Рядом с этими двумя основными сторонами феодализма, рядом 1) с раздроблением территории на домены-сеньерии и 2) с объединением их вассальной иерархией, Гизо и Фюстель де-Куланж указывают и даже выдвигают на первое место еще третью черту – условность землевладения вообще, приравнивая к условно-землевладельческому феоду другие поземельные отношения феодальной эпохи. Гизо так определяет эту черту феодализма, «особое свойство земельной собственности»: «собственность действительная, полная, наследственная и, однако, полученная от высшего, налагающая на владельца, под угрозой отнятия ее, некоторые личные обязательства, наконец, лишенная той совершенной независимости, которая в наши дни составляет ее отличительное свойство». При феодальном порядке – говорит Фюстель де-Куланж, иначе формулируя то же положение: «земля находится в такого рода обладании, что владелец ее не есть, собственно говоря, ее собственник... Пользование землею условно, т.-е. подчинено или оброкам, или службам, словом, известным обязанностям, и неисполнение этих обязанностей влечет за собою утрату владения».

Эта всеобщая, всеопределяющая «условность землевладения» – такое же широкое обобщение и столь же отдаленное от действительности, как указанное выше определение феодализма, как системы гражданского права. <…>

Выясняя существо отношений, мы должны выделить из мнимо единообразной феодальной сети все фиктивно феодальные договоры. Прежде всего необходимо провести резкую разграничительную черту между настоящими феодами, или благородными и феодами людскими (roturier), которые противополагались одни другим уже первыми феодальными теоретиками.
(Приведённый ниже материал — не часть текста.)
(** Years, months and weeks, rounded between the ends of a window. *)
Definition round_calendar (sign : Z) (date_values : list Z) (origin_epoch dest_epoch : Z) (date1 : date) (s : DifferenceSettings)
    (mode : InstantRoundingMode) (epoch_of_date : date → res Z) : res (list Z) :=
  let* outcome := or_range_error (nudge_to_calendar_unit sign date_values origin_epoch dest_epoch date1
                    (mkSpec (increment s) (smallest_index s) mode) epoch_of_date) in
  if did_expand outcome && negb (smallest_index s =? 2)%nat then
    or_range_error (bubble_relative_duration sign (duration outcome) (nudged_epoch outcome) date1 (largest_index s) (smallest_index s) epoch_of_date)
  else Ok (duration outcome).

(** The date and the time of the difference; a day of the dates is lent to the time
    when the two have different signs. *)
Definition borrow_day (start end_ : IsoDateTime) : date * Z :=
  let date1 := on_date start in
  let date2 := on_date end_ in
  let time_ns := time_ns end_ - time_ns start in
  let time_sign := sign_of time_ns in
  let date_sign := compare_iso_date date1 date2 in
  if negb (date_sign =? 0) && (date_sign =? time_sign)
  then (add_days_iso date2 time_sign, time_ns - time_sign * TimeZone.DAY_NS) else (date2, time_ns).

Definition nudge_iso_difference (start end_ : IsoDateTime) (s : DifferenceSettings) (since : bool) (no_rounding : nat) : res (list Z) :=
  let mode := if since then negate_mode (mode s) else mode s in
  let origin_epoch := days_of (on_date start) * TimeZone.DAY_NS + time_ns start in
  let dest_epoch := days_of (on_date end_) * TimeZone.DAY_NS + time_ns end_ in
  let date1 := on_date start in
  let time1_ns := time_ns start in
  let epoch_of_date := wall_epoch time1_ns in
  let '(date2, time_ns) := borrow_day start end_ in
  let* date_values := date_until_iso date1 date2 (Nat.min (largest_index s) 3) in
  let date_days := as_i128 (date_values !!! 3%nat) in
  let '(time_ns, date_values, date_days) :=
    if (4 <=? largest_index s)%nat then (time_ns + date_days * TimeZone.DAY_NS, <[3%nat := 0]> date_values, 0)
    else (time_ns, date_values, date_days) in
  let sign :=
    let date_sign := date_duration_sign date_values in
    if negb (date_sign =? 0) then date_sign else if 0 <? time_ns then 1 else if time_ns <? 0 then -1 else 1 in
  let* values :=
    if (smallest_index s =? no_rounding)%nat && (increment s =? 1) then unrounded date_values time_ns (largest_index s)
    else if (3 <=? smallest_index s)%nat then round_day_or_time sign date_values date_days time_ns dest_epoch date1 s mode epoch_of_date
    else round_calendar sign date_values origin_epoch dest_epoch date1 s mode epoch_of_date in
  Ok (if since then map (λ value, if negb (value =? 0) then - value else value) values else values).
End Difference.

(** ** Facts *)

Module DifferenceFacts.
Import Civil Rounding CivilFacts RoundingFacts Difference.

(** *** Time parts of both signs *)

Lemma split_opp scales : ∀ r, Forall (λ s, 1 <= s) scales → split_parts scales (- r) = map Z.opp (split_parts scales r).
Proof.
  induction scales as [|s scales IH]; intros r Hs; [done|]. apply Forall_cons in Hs as [Hs1 Hs]. cbn [split_parts map].
  rewrite Z.quot_opp_l, Z.rem_opp_l by lia. by rewrite IH.
Qed.

Lemma split_small scales : ∀ r, Forall (λ s, 1 <= s) scales → Forall (λ c, Z.abs c <= Z.abs r) (split_parts scales r).
Proof.
  induction scales as [|s scales IH]; intros r Hs; [done|]. apply Forall_cons in Hs as [Hs1 Hs].
  assert (Z.abs (Z.quot r s) <= Z.abs r ∧ Z.abs (Z.rem r s) <= Z.abs r) as [Hq Hr].
  { rewrite <- Z.quot_abs, <- Z.rem_abs by lia. rewrite (Z.abs_eq s) by lia. rewrite Z.quot_div_nonneg, Z.rem_mod_nonneg by lia.
    split; [apply Z.div_le_upper_bound; nia|apply Z.mod_le; lia]. }
  constructor; [done|]. eapply Forall_impl; [by apply IH|]. cbn. lia.
Qed.

Lemma components_split t : plain_time_components_signed t = split_parts TIME_UNIT_NS t.
Proof.
  unfold plain_time_components_signed, TIME_UNIT_NS. cbn [components_loop split_parts]. by rewrite Z.quot_1_r.
Qed.

Lemma time_parts t : Z.abs t < 2^53 → let parts := map as_f64 (plain_time_components_signed t) in
  length parts = 6%nat ∧ weighed parts TIME_UNIT_NS = t ∧ weighed_abs parts TIME_UNIT_NS = Z.abs t ∧ Forall (λ c, 0 <= Z.sgn t * c) parts.
Proof.
  intros Ht parts. assert (Forall (λ s, 1 <= s) TIME_UNIT_NS) as Hs by (repeat constructor; lia).
  assert (parts = split_parts TIME_UNIT_NS t) as ->.
  { unfold parts. rewrite components_split. etrans; [|apply map_id]. apply map_ext_Forall.
    eapply Forall_impl; [by apply split_small|]. cbn. intros c Hc. apply as_f64_small. lia. }
  split; [reflexivity|]. destruct (Z.le_ge_cases 0 t) as [Hp|Hn].
  - destruct (split_weighed TIME_UNIT_NS t Hp Hs eq_refl) as (E & Ea & Hf). split_and!; [done|lia|].
    eapply Forall_impl; [exact Hf|]. cbn. intros. nia.
  - replace (split_parts TIME_UNIT_NS t) with (map Z.opp (split_parts TIME_UNIT_NS (- t))) by (rewrite <- split_opp by done; f_equal; lia).
    destruct (weighed_opp (split_parts TIME_UNIT_NS (- t)) TIME_UNIT_NS) as [-> ->].
    destruct (split_weighed TIME_UNIT_NS (- t) ltac:(lia) Hs eq_refl) as (E & Ea & Hf). split_and!; [lia|lia|].
    apply Forall_map. eapply Forall_impl; [exact Hf|]. cbn. intros. nia.
Qed.
(** One level of [==]: [again] is the call on an operand that was a Boolean. *)
Definition eq_step (again : Prim → Prim → bool) (l r : Prim) : bool :=
  if bool_decide (js_type l = js_type r) then strict_equality l r
  else
    match l, r with
    | PNull, PUndefined | PUndefined, PNull => true
    | PInt _, PDouble _ | PDouble _, PInt _ => strict_equality l r
    | PBigInt z, (PInt _ | PDouble _) => eqb (bigint_to_f64 z) (to_number r)
    | (PInt _ | PDouble _), PBigInt z => eqb (to_number l) (bigint_to_f64 z)
    | PBigInt z, PString units => eqb (bigint_to_f64 z) (parse_js_number (lossy units))
    | PString units, PBigInt z => eqb (parse_js_number (lossy units)) (bigint_to_f64 z)
    | (PInt _ | PDouble _), PString _ | PString _, (PInt _ | PDouble _) => strict_double_eq (to_number l) (to_number r)
    | PBool b, _ => again (PInt (Z.b2z b)) r
    | _, PBool b => again l (PInt (Z.b2z b))
    | _, _ => false
    end.

(** Each call turns one Boolean into an integer, so two calls from within are the
    most there can be. *)
Definition abstract_eq_primitives : Prim → Prim → bool := eq_step (eq_step (eq_step (λ _ _, false))).

(** [a < b] of slices. *)
Fixpoint units_lt (a b : list N) : bool :=
  match a, b with
  | _, [] => false
  | [], _ :: _ => true
  | x :: a, y :: b => if (x <? y)%N then true else if (y <? x)%N then false else units_lt a b
  end.

(** [to_i128], clamped. *)
Definition clamp_i128 (z : Z) : Z := if (- 2^127 <=? z) && (z <=? 2^127 - 1) then z else if z <? 0 then - 2^127 else 2^127 - 1.
Definition I128_MAX_F64 : N := of_Z (2^127 - 1).
(* ===== verification/Arith.v ===== *)
(** * Operator instructions on primitive operands
    (crates/oxide_vm/src/dispatch/{arithmetic,bitwise,comparison,control_flow,misc}.rs,
    vm/dispatch_loop.rs, vm/error.rs)

    The handlers of the arithmetic, bitwise, relational and logical instructions
    of the virtual machine, for operands that are not objects ([ToPrimitive]
    returns those unchanged; on an object it calls user code).

    A handler leaves an [outcome]: the exceptions it raises, in order, and the
    value it writes to its result register.  Raising unwinds at once to the
    innermost handler of the program; when there is one, the code goes on after
    the call that raised, so an outcome can hold both an exception and a write,
    or two exceptions.

    [f64::powf] of the platform and the formatter of doubles are parameters. *)

From stdpp Require Import base tactics numbers list option strings.
From Stdlib Require Import ZArith Lia SpecFloat.
From S2P Require Import Prelude Value Unicode Float Coercion.

Open Scope Z_scope.

Module Arith.
Import Coercion.

Inductive error := TypeError (msg : string) | RangeError (msg : string).

#[export] Instance error_eq_dec : EqDecision error.
Proof. solve_decision. Defined.

Definition outcome : Type := list error * option Prim.

Definition writes (v : Prim) : outcome := ([], Some v).
(** [return self.raise_..(..)] *)
Definition raises (e : error) : outcome := ([e], None).
(** [self.raise_..(..)?; self.regs[rd] = v] *)
Definition raises_then (e : error) (v : Prim) : outcome := ([e], Some v).

(** A coercion that may have raised on the way, and the code after it. *)
Definition coerced (A : Type) : Type := list error * A.
Definition and_then {A} (c : coerced A) (k : A → outcome) : outcome := let '(es, w) := k (snd c) in (fst c ++ es, w).

Definition MIX : error := TypeError "Cannot mix BigInt and other types, use explicit conversions".
Definition SYMBOL_NUMBER : error := TypeError "Cannot convert a Symbol value to a number".
Definition SYMBOL_STRING : error := TypeError "Cannot convert a Symbol value to a string".
Definition BIGINT_NUMBER : error := TypeError "Cannot convert a BigInt value to a number".
Definition ZERO_DIVISION : error := RangeError "Division by zero".

(** ** Coercions of operands *)

Definition coerce_number_bounded (v : Prim) : coerced N :=
  if is_symbol v then ([SYMBOL_NUMBER], F64.NAN)
  else if is_bigint v then ([BIGINT_NUMBER], F64.NAN)
  else ([], to_number v).

Definition coerce_int32_bounded (v : Prim) : coerced Z :=
  match v with
  | PInt i => ([], i)
  | _ => let '(es, n) := coerce_number_bounded v in (es, sign32 (number_to_uint32 n))
  end.

Definition coerce_uint32_bounded (v : Prim) : coerced Z :=
  match v with
  | PInt i => ([], i mod 2^32)
  | _ => let '(es, n) := coerce_number_bounded v in (es, number_to_uint32 n)
  end.

(** ** 32-bit integers *)

Definition checked_i32 (z : Z) : option Z := if (- 2^31 <=? z) && (z <=? 2^31 - 1) then Some z else None.
Lemma unary_mirrors op c : wf_const c → run_unary op (const_value c) ≠ None → mirrors (fold_unary op c) (run_unary op (const_value c)).
Proof.
  intros Hw Hop. destruct op; try done; cbn [fold_unary run_unary].
  - destruct c as [d|i|z|t|b| |]; try apply mirrors_none; apply mirrors_some; try done. cbn [const_value].
    change (dispatch_neg (float d)) with (writes (float (F64.neg (canon d)))). by rewrite neg_canon.
  - rewrite truthy_ok. cbn [res_bind]. by apply mirrors_some.
  - destruct c as [d|i|z|t|b| |]; try apply mirrors_none; apply mirrors_some; try done. cbn [const_value].
    change (dispatch_unary_plus (float d)) with (writes (float (canon d))). rewrite !float_canon. by rewrite canon_canon.
  - destruct c as [d|i|z|t|b| |]; try apply mirrors_none; try (by apply mirrors_some); cbn [const_to_jsvalue Keys.expect res_bind]; (apply mirrors_some; [|cbn; apply i32_lnot, i32_to_int32]).
    + unfold dispatch_bit_not. cbn [const_value]. rewrite float_canon. by rewrite coerce_int32_ok.
    + unfold dispatch_bit_not. cbn [const_value]. by rewrite coerce_int32_ok; [|intros ? [= <-]|..].
  - apply mirrors_some; [|done]. unfold dispatch_typeof. cbn [const_value]. rewrite Htypeof; [by destruct c|]. unfold TYPEOF_TEXTS. rewrite !elem_of_cons. destruct c; cbn [typeof_text]; auto 10.
Qed.

Lemma binary_mirrors powf ryu op l r : wf_const l → wf_const r → op ∈ [ADD; SUB; MUL; DIV; MOD; EXP] →
  mirrors (fold_binary powf op l r) (run_binary powf ryu op (const_value l) (const_value r)).
Proof.
  intros Hl Hr Hop. unfold fold_binary. destruct (is_numeric l) eqn:Nl; [|apply mirrors_none]. destruct (is_numeric r) eqn:Nr; [|apply mirrors_none]. cbn [negb orb].
  destruct (xorb (is_bigint l) (is_bigint r)) eqn:Eb; [apply mirrors_none|].
  rewrite !elem_of_cons in Hop. destruct Hop as [->|Hop].
  { unfold fold_add. destruct l as [d|i|z| | | |], r as [d'|j|z'| | | |]; try discriminate; cbn [is_bigint const_to_number const_to_jsvalue Keys.expect res_bind];
      try (by apply mirrors_some). cbn [run_binary const_value dispatch_add]. unfold int_add. destruct (checked_cases (i + j)) as [[-> Hz]| ->]; by apply mirrors_some. }
  destruct Hop as [->|[->|[->|[->|[->|Hop]]]]]; [..|by apply elem_of_nil in Hop]; unfold fold_arith;
    destruct l as [d|i|z| | | |], r as [d'|j|z'| | | |]; try discriminate; cbn [is_bigint const_to_number const_to_jsvalue Keys.expect res_bind];
    try apply mirrors_none; (destruct (_ || _); [apply mirrors_none|by apply mirrors_some]).
Qed.

(** The operands of the other table. *)
Lemma group_operand c v : is_foldable_c_operand c = true → wf_const c → const_to_jsvalue c = Some v →
  const_value c = v ∧ coerce_int32_bounded v = ([], to_int32 v) ∧ coerce_uint32_bounded v = ([], to_uint32 v) ∧ is_symbol v = false ∧ Coercion.is_bigint v = false.
Proof.
  intros Hf Hw Hv. split; [by apply jsvalue_const|]. assert (is_symbol v = false ∧ Coercion.is_bigint v = false) as [Hs Hb] by (destruct c; try discriminate Hv; injection Hv as <-; done).
  assert (∀ i, v = PInt i → i32 i) as Hi by (intros i ->; destruct c; try discriminate Hv; by injection Hv as <-). split_and!; [by apply coerce_int32_ok|by apply coerce_uint32_ok|done|done].
Qed.

Lemma abstract_eq_ok l r : abstract_eq l r = abstract_eq_primitives l r.
Proof. unfold abstract_eq. destruct (bool_decide _) eqn:E; [|done]. rewrite abstract_eq_unfold. unfold eq_step. by rewrite E. Qed.

Lemma bits_mirror powf ryu op l r c : coerce_int32_bounded l = ([], to_int32 l) → coerce_uint32_bounded l = ([], to_uint32 l) →
  coerce_int32_bounded r = ([], to_int32 r) → coerce_uint32_bounded r = ([], to_uint32 r) → Coercion.is_bigint l = false → Coercion.is_bigint r = false →
  fold_bits op l r = Some c → run_binary powf ryu op l r = Some (writes (const_value c)) ∧ wf_const c.
Proof.
  intros Il Ul Ir Ur Bl Br Hf.
  assert (∀ on, bitwise on l r = writes (PInt (on (to_int32 l) (to_int32 r)))) as Hbit.
  { intros on. unfold bitwise. destruct l, r; try discriminate; rewrite ?Il, ?Ir; done. }
  assert (∀ big int, shift big int l r = writes (PInt (int (to_int32 l) (Z.land (to_uint32 r) 31)))) as Hshift.
  { intros big int. unfold shift. destruct l, r; try discriminate; rewrite ?Il, ?Ur; done. }
  pose proof (i32_to_int32 l). pose proof (i32_to_int32 r). pose proof (shift_bounds (to_uint32 r)) as Hsb.
  destruct op; cbn [fold_bits] in Hf; match type of Hf with None = _ => discriminate Hf | _ => apply (inj Some) in Hf as <- end;
    cbn [run_binary const_value wf_const].
  - unfold dispatch_bit_and. rewrite Hbit. split; [done|by apply i32_land].
  - unfold dispatch_bit_or. rewrite Hbit. split; [done|by apply i32_lor].
  - unfold dispatch_bit_xor. rewrite Hbit. split; [done|by apply i32_lxor].
  - unfold dispatch_shl. rewrite Hshift. split; [done|apply i32_shl].
  - unfold dispatch_shr. rewrite Hshift. split; [done|apply i32_shr; [done|lia]].
  - unfold dispatch_ushr. rewrite Bl, Br. cbn [orb]. rewrite Ul, Ur. rewrite int32_uint32. unfold and_then, write_ushr_result. cbn [fst snd app].
    pose proof (uint32_range l) as Hu. set (s := Z.shiftr _ _). assert (0 <= s) as Hs by (apply Z.shiftr_nonneg; lia).
    destruct (Z.leb_spec s (2^31 - 1)); (split; [done|]); [cbn; unfold i32; lia|done].
Qed.
Lemma pool_intern_ok pool c : (N.of_nat (length pool) <= 65535)%N → let '(idx, pool') := intern pool c in
  pool `prefix_of` pool' ∧ (N.of_nat (length pool') <= 65535)%N ∧ (Forall wf_const pool → wf_const c → Forall wf_const pool') ∧ ∀ i, idx = Some i → pool' !! N.to_nat i = Some c.
Proof.
  intros Hl. unfold intern. destruct (list_find _ pool) as [[k x]|] eqn:Ef.
  - apply list_find_Some in Ef as (Hk & Hx & _). split_and!; [done|done|done|]. intros i [= <-]. pose proof (lookup_lt_Some _ _ _ Hk).
    unfold u16. rewrite N.mod_small by lia. rewrite Nat2N.id, Hk. f_equal.
    destruct x, c; cbn [const_eq] in Hx; try (by apply bool_decide_eq_true in Hx); by apply N.eqb_eq in Hx as ->.
  - destruct (N.leb_spec 65535 (N.of_nat (length pool))) as [H|H]; [split_and!; done|]. split_and!.
    + by exists [c].
    + rewrite length_app. cbn [length]. lia.
    + intros Hp Hc. apply Forall_app_2; [done|by constructor].
    + intros i [= <-]. unfold u16. rewrite N.mod_small, Nat2N.id by lia. by rewrite list_lookup_middle.
Qed.

Section correct.
Context {powf ryu derived top_level} (M : FoldMachine powf ryu derived top_level).
Abbreviation cv := (const_value fm_text).
Context (cg : OpCode → Constant → Constant → res (option Constant)).
Context (Hcg : ∀ op l r, wf_const l → wf_const r → op ∈ group_ops → mirrors fm_text (cg op l r) (run_binary powf ryu op (cv l) (cv r))).
(* ===== verification/Gc.v ===== *)
(** * The garbage collector (crates/oxide_vm/src: session_gc.rs, vm/gc_hooks.rs,
      native_box_dispatch.rs)

    Marking from the roots of the virtual machine, sweeping of objects, strings,
    BigInts and closure cells, the weak tables and registries, and the three
    kinds of collection with their triggers.  A pointer is an address, 0 being
    null; the memory maps addresses to what is allocated there, and following a
    pointer to nothing is a panic.  The sizes of types and the capacity of a new
    hash table are parameters. *)

From stdpp Require Import base tactics numbers list option gmap sets strings.
From Stdlib Require Import NArith ZArith Lia.
From S2P Require Import Prelude Value Object.

Open Scope N_scope.

(** ** Memory *)

(** A string: flat, or the concatenation of two strings with a cached flat form. *)
Record GcString := mkString { s_cons : bool; s_left : N; s_right : N; s_flat : N; s_payload : N }.

Record UpvalueCell := mkCell { c_value : JsValue.t; c_initialized : bool }.

Inductive WeakKey := WeakObj (ptr : N) | WeakSymbol (si : N).
#[export] Instance WeakKey_eq_dec : EqDecision WeakKey.
Proof. solve_decision. Defined.

(** The payload of a native object: the values, strings and cells it holds, the
    entries of a weak table, and its size. *)
Record NativeBox := mkNative {
  n_values : list JsValue.t;
  n_strings : list N;
  n_cells : list N;
  n_entries : list (WeakKey * JsValue.t);
  n_size : N;
}.

Record Capacities := mkCaps { cap_elements : N; cap_elements_meta : N; cap_props : N; cap_meta : N; cap_upvalues : N }.

Record GcObject := mkGcObject {
  g_base : JsObject.t;
  type_tag : N;
  captured_this : JsValue.t;
  home_object : JsValue.t;
  boxed_value : JsValue.t;
  native : NativeBox;
  upvalues : option (list N);
  caps : Capacities;
}.

Definition with_base (g : GcObject) (o : JsObject.t) : GcObject :=
  mkGcObject o (type_tag g) (captured_this g) (home_object g) (boxed_value g) (native g) (upvalues g) (caps g).
Definition with_native (g : GcObject) (n : NativeBox) : GcObject :=
  mkGcObject (g_base g) (type_tag g) (captured_this g) (home_object g) (boxed_value g) n (upvalues g) (caps g).
Definition without_upvalues (g : GcObject) : GcObject :=
  mkGcObject (g_base g) (type_tag g) (captured_this g) (home_object g) (boxed_value g) (native g) None (caps g).

Definition is_session (g : GcObject) : bool := JsObject.is_session_epoch (g_base g).
Definition is_marked (g : GcObject) : bool := JsObject.is_gc_marked (g_base g).
Definition set_mark (g : GcObject) (b : bool) : GcObject := with_base g (JsObject.set_gc_mark (g_base g) b).
Lemma object_seeds_spec rs p : p ∈ object_seeds rs ↔ ∃ v, v ∈ rs ∧ edge_of v = EObject p.
Proof.
  unfold object_seeds. rewrite list_elem_of_fmap. setoid_rewrite list_elem_of_filter. unfold edge_of. split.
  - intros (v & -> & Ho & Hv). exists v. by rewrite Ho.
  - intros (v & Hv & E). exists v. destruct (JsValue.is_object v); [by simplify_eq|]. by destruct (JsValue.is_string v), (JsValue.is_bigint v).
Qed.
Lemma string_seeds_spec rs p : p ∈ string_seeds rs ↔ ∃ v, v ∈ rs ∧ edge_of v = EString p.
Proof.
  unfold string_seeds. rewrite list_elem_of_fmap. setoid_rewrite list_elem_of_filter. unfold edge_of. split.
  - intros (v & -> & [Ho Hs] & Hv). exists v. by rewrite Ho, Hs.
  - intros (v & Hv & E). exists v. destruct (JsValue.is_object v); [done|]. destruct (JsValue.is_string v); [by simplify_eq|]. by destruct (JsValue.is_bigint v).
Qed.
Lemma bigint_seeds_spec rs p : p ∈ bigint_seeds rs ↔ ∃ v, v ∈ rs ∧ edge_of v = EBigint p.
Proof.
  unfold bigint_seeds. rewrite list_elem_of_fmap. setoid_rewrite list_elem_of_filter. unfold edge_of. split.
  - intros (v & -> & (Ho & Hs & Hb) & Hv). exists v. by rewrite Ho, Hs, Hb.
  - intros (v & Hv & E). exists v. destruct (JsValue.is_object v); [done|]. destruct (JsValue.is_string v); [done|]. destruct (JsValue.is_bigint v); [by simplify_eq|done].
Qed.

Lemma mark_strings_ok m seeds : strings_ok m (λ s, s ∈ seeds) →
  ∃ L, fold_res (mark_string_live m) seeds ∅ = Ok L ∧ closed_strings m L ∧ ∀ t, t ∈ L ↔ string_reach m (λ s, s ∈ seeds) t.
Proof.
  intros Hok. apply (fold_res_inv (mark_string_live m) (λ done L, closed_strings m L ∧ ∀ t, t ∈ L ↔ string_reach m (λ s, s ∈ done) t)).
  - split; [by intros s ?%elem_of_empty|]. intros t. split; [by intros ?%elem_of_empty|]. intros Hr. exfalso. eapply string_reach_false, string_reach_mono; [|done]. intros s. cbn. by rewrite elem_of_nil.
  - intros pre x post L -> [Hc HL]. destruct (mark_string_live_ok m L x Hc) as (L' & E & Hc' & HL').
    { intros s Hs. apply Hok. eapply string_reach_mono; [|done]. intros ? ->. set_solver. }
    exists L'. split_and!; [done|done|]. intros t. rewrite HL', HL, <- string_reach_or. split; apply string_reach_mono; intros s; rewrite elem_of_app, list_elem_of_singleton; tauto.
Qed.

(** A machine whose pointers can be followed: [rs] are the values of its roots. *)
Record traceable (vm : Vm) (rs : list JsValue.t) : Prop := {
  tr_roots : ∃ groups, for_each_root vm = Ok groups ∧ rs = groups.*2;
  tr_objects p : reach (mem vm) rs p → ∃ g, m_objects (mem vm) !! p = Some g ∧ object_ok (mem vm) g;
  tr_strings : strings_ok (mem vm) (λ s, ∃ v, v ∈ rs ∧ edge_of v = EString s);
}.

Definition unmarked_reach (vm : Vm) (rs : list JsValue.t) : Prop :=
  ∀ p g, reach (mem vm) rs p → m_objects (mem vm) !! p = Some g → is_session g = true → is_marked g = false.

(** What marking leaves. *)
Record mark_result (vm : Vm) (rs : list JsValue.t) (M : gset N) (st : MarkState) : Prop := {
  mr_objects p : p ∈ M ↔ reach (mem vm) rs p ∧ ∃ g, m_objects (mem vm) !! p = Some g ∧ is_session g = true;
  mr_strings p : p ∈ live_strings st ↔ live_string (mem vm) rs p;
  mr_bigints p : p ∈ live_bigints st ↔ live_bigint (mem vm) rs p;
  mr_cells p : p ∈ live_cells st ↔ live_cell vm rs p;
}.

Lemma mark_ok vm rs : traceable vm rs → unmarked_reach vm rs → ∃ M st, mark vm = Ok (marked (mem vm) M, st) ∧ mark_result vm rs M st.
Proof.
  intros [(groups & Eg & Ers) Hobj Hstr] Hunm. unfold mark. rewrite Eg. cbn [res_bind]. rewrite <- Ers. set (m := mem vm) in *.
  destruct (mark_strings_ok m (string_seeds rs)) as (L & -> & HcL & HL). { intros s Hs. apply Hstr. eapply string_reach_mono; [|done]. intros t. apply string_seeds_spec. }
  cbn [res_bind]. set (st0 := mkMark _ _ _ _). set (RS := λ s, ∃ v, v ∈ rs ∧ edge_of v = EString s). set (RB := λ s, ∃ v, v ∈ rs ∧ edge_of v = EBigint s). set (RC := λ p, p ≠ 0 ∧ p ∈ concat (cell_stack vm)).
  destruct (seeds_ok m rs RS RB RC Hobj Hunm st0 (object_seeds rs)) as (V & st1 & -> & Hst1 & Hsp).
  { constructor; cbn [st0 mk_stack live_strings live_bigints live_cells]; [set_solver..| | | |done].
    - intros p. rewrite HL. split; apply string_reach_mono; intros s; rewrite string_seeds_spec; [by left|]. intros [?|(a & g & ?%elem_of_empty & _)]; done.
    - intros p. rewrite elem_of_list_to_set, bigint_seeds_spec. split; [by left|]. intros [?|(a & g & ?%elem_of_empty & _)]; done.
    - intros p. rewrite elem_of_list_to_set, list_elem_of_filter. split; [by left|]. intros [?|(a & g & ?%elem_of_empty & _)]; done. }
  { intros p (v & Hv & E)%object_seeds_spec H0. by eapply reach_root. }
  cbn [res_bind fst snd]. replace (mark_loop (mark_fuel m st1) m V st1) with (mark_loop (mark_fuel m st1) (marked m ∅) V st1) by (by rewrite marked_empty).
  destruct (mark_loop_ok m rs RS RB RC Hobj Hunm (λ p, p ∈ object_seeds rs ∧ p ≠ 0) (mark_fuel m st1) ∅ V st1) as (M & V' & st2 & E & Hst2 & [HM HV] & Hnil); [by rewrite (left_id_L ∅ (∪))|done| |].
  { unfold mark_fuel. pose proof (unscanned_total m (∅ ∪ V)). lia. }
  rewrite E. exists M, st2. split; [done|].
  assert (∀ p, p ∈ M ∪ V' ↔ reach m rs p) as Hall. { eapply marking_done; [|exact Hst2|done]. intros v p Hv Ev H0. split; [|done]. apply object_seeds_spec. by exists v. }
  assert (∀ P p, held_by m (M ∪ V') P p ↔ reach_holds m rs P p) as Hheld by (intros P p; unfold held_by, reach_holds; by setoid_rewrite Hall).
  constructor; intros p; fold m.
  - split.
    + intros Hp. assert (reach m rs p) as Hr by (apply Hall; set_solver). split; [done|]. destruct (Hobj p Hr) as (g & Hg & _). exists g. split; [done|]. by eapply HM.
    + intros [Hr (g & Hg & Hs)]. apply Hall in Hr as [?|Hv]%elem_of_union; [done|]. specialize (HV p g Hv Hg). congruence.
  - rewrite (mk_strings _ _ _ _ _ _ _ _ Hst2). unfold live_string. split; apply string_reach_mono; intros s; rewrite Hheld; done.
  - rewrite (mk_bigints _ _ _ _ _ _ _ _ Hst2), Hheld. done.
  - rewrite (mk_cells _ _ _ _ _ _ _ _ Hst2), Hheld. done.
Qed.
End GcFacts.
Эти людские феоды представляли собою пожалования хозяйственным слугам, промышленникам и ремесленникам, какого-либо угодья, рыбной ловли, виноградника, мельницы, с обязательством, платить часть дохода натурой или деньгами господину. Эти мнимые феоды очень условно приравнивались к настоящим феодам, так как юридически не имели с ними ничего общего, будучи обыкновенным оброчным держанием или арендным договором.